My father will lose his privileges if he attends my sister's wedding

by Goldminer 49 Replies latest jw friends

  • Goldminer
    Goldminer

    My sister is planning on getting married within the next few months.Her Jw husband committed adultery and left her when their son was 7 weeks old.After getting a scriptural divorce she began a friendship with a "worldly" man and now this friendship has grown to a soon-to-be marriage. This man studied with the jw's for a while but could see right through them found too many of their teachings didn't make sense so he stopped studying.He's made his stand with my sister and told her she can still attend meetings if she wants to.He's also a good worker and seems to really love the kids.He's not perfect but no worse than many jw husbands. Anyways,the elders pulled my dad aside on Tuesday night and told him he could(could????!@#*?)lose his privileges(running sound at back and counting cash in contribution box)if he went to the wedding.From what I was told he's gonna obey the elders!!!!! Has anyone here had similar experiences or know of WT articles that speak of such?I'll be back tomorrow to read your replies.Thank you. Goldminer

  • kls
    kls

    Aww yes ,i can see where priviledges are so much more important then his own daughter that he loves unconditonally.

  • Satanus
    Satanus

    So, playing w the knobs on a kinghall stereo, and counting wt money (and the prestige that goes w it) are more important to him than his daughter's wedding. His loss.

    S

  • Stephanus
    Stephanus

    Grrrrrrr! They're absolutely disgusting!

    And your father? His own flesh and blood is less important than holding a microphone and playing bank teller??

    How do you feel about it, Goldminer?

  • garybuss
    garybuss

    I think your sister is lucky if her Father doesn't attend her wedding if he tosses her wedding invitation in the trash because he wants to keep working for free for some book printing business. It'd be the last thing I ever invited him to. I have 60 years experience with dealing with Jehovah's Witness relatives and I can tell you I have zero tolerance for their crap.

    You can have a functional family or you can have involvement with Jehovah's Witnesses, but you can't have both.

  • Stephanus
    Stephanus

    Gary's right, of course. Perhaps you could take a leaf out of his "shunning the shunners" book and you and your sister threaten to "dis-fellowship" Dad if he is stupid/callous enough to listen to the advice of the "cheese-cracker men".

  • freedom96
    freedom96

    Once again, the WTS stepping in when they have no business to do so.

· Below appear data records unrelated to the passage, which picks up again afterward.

Lemma create_initial_stack_ok s mapped top argv : loaded s mapped → 0 ≤ top < 2 ^ 38 → is_Some (mapped !! page_of top) →
  Forall (Forall is_u8) argv → stack_size argv ≤ top mod 4096 →
  ∃ s', create_initial_stack top argv s = (Ok (initial_sp top argv), s') ∧ mm s' = mm s ∧ loaded s' mapped ∧
    grows_to s s' (with_args (view s) top argv).
Proof.
  intros Hld Htop Hp Hb Hfit. destruct (translate_to_kernel_spec s mapped top Hld Htop Hp) as (e & Hl & Htr).
  rewrite (create_initial_stack_checks _ _ _ _ Htr Htop), (proj2 (Z.leb_le _ _) Hfit).
  set (n := Z.of_nat (length (strings argv))). assert (Hsz : stack_size argv = n + (Z.of_nat (length argv) + 2) * 8) by done.
  assert (Hsp : page_of top ≤ initial_sp top argv ≤ top - stack_size argv ∧ initial_sp top argv mod 8 = 0).
  { unfold initial_sp, page_of. Z.div_mod_to_equations; lia. }
  pose proof (top_page top Htop) as Hpg. set (sp := initial_sp top argv) in *. set (kt := _ + KERNEL_DIRECT_MAPPING_BASE).
  destruct (push_strings_spec s mapped top e Hld Htop Hp Hl (reverse argv) s (view s) top) as (s1 & ptrs & H1 & Hptrs & Hw1);
    rewrite ?reverse_involutive; [by apply written_refl|unfold page_of; lia|lia|by apply Forall_reverse|].
  rewrite reverse_involutive in Hptrs, Hw1. fold n in Hptrs, Hw1. fold kt in H1.
  destruct (write_words_spec s mapped top e Htop Hp [Z.of_nat (length argv)] s1 _ sp Hw1) as (s2 & H2 & Hw2); [lia|cbn [length]; lia|].
  destruct (write_words_spec s mapped top e Htop Hp (reverse ptrs) s2 _ (sp + 8) Hw2) as (s3 & H3 & Hw3);
    [lia|rewrite Hptrs, arg_ptrs_length; lia|].
  destruct (write_words_spec s mapped top e Htop Hp [0] s3 _ (sp + 8 * (1 + Z.of_nat (length argv))) Hw3)
    as (s4 & H4 & Hw4); [lia|cbn [length]; lia|].
  rewrite Hptrs in Hw4. apply (written_ext _ _ _ _ _ _ (with_args (view s) top argv)) in Hw4; [|intros x; apply argv_frame_parts].
  exists s4. split; [|split; [apply Hw4|split; apply Hw4]]. fold kt in H2, H3, H4.
  unfold write_stack. rewrite (bind_ok _ _ _ _ _ H1). fold sp. unfold bind at 1, lift.
  pose proof (stack_ptr_spec s mapped top e Hld Htop Hp Hl 8 sp ltac:(lia) ltac:(right; split; [done|apply Hsp])) as Hptr.
  fold kt in Hptr. rewrite Hptr.
  rewrite (bind_ok _ _ _ _ _ H2). replace (kt + (sp + 8 - top)) with (kt + (sp - top) + 8) in H3 by lia.
  rewrite (bind_ok _ _ _ _ _ H3). replace (kt + (sp + 8 * (1 + Z.of_nat (length argv)) - top)) with
    (kt + (sp - top) + 8 * (1 + Z.of_nat (length argv))) in H4 by lia. by rewrite (bind_ok _ _ _ _ _ H4).
Qed.
End initial.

    If I were him, I would support his daughter at the wedding, and not give a rats ass what the local elders said.

  • Satanus
    Satanus

    To help your dad see the light on his going along w the elders, an action your sis could take is telling him that if he doesn't attend, there could some family problems for him. Heck, if your sis felt like it, she could tell him that if he doesn't attend, he may suffer some reprisals of some sort, ala the garrybusselman thoughts on this.

    S

  • DaCheech
    DaCheech

    The Circuit Overseer told us (elders and MS) of this rule. Also if a person is disfellowshipped, and he is in the same party/festivity/gathering.... a person who is

    in good standing has to leave, or else they "are sharing" or "celebrating" with this one... thus making them sin!

  • trevor
    trevor

    Goldminer

    This JW mentality is inforced by the elders. I wonder if they would rather the couple just lived together giving them one more reason to be frowned upon. It is puzzling because they recognise the marriage as legally binding in Gods eyes. As they believe God has yoked the couple together and witnessed the marriage, why can they themselves not witness the event? The purpose of attending a wedding is to recognise the marriage as binding, not to indicate one?s own religious preference.

    I personally knew an elders daughter who was a Witness but was about to marry a non-Witness. The elder was told, by the other elders that if he went to the wedding he would not be an elder when he got back. He missed his own daughters wedding but was happy to visit them in the years that followed. To be fair, it is not only the Witnesses who take this stance. Marriage between those of different faiths has been a cause of conflict since the earliest times.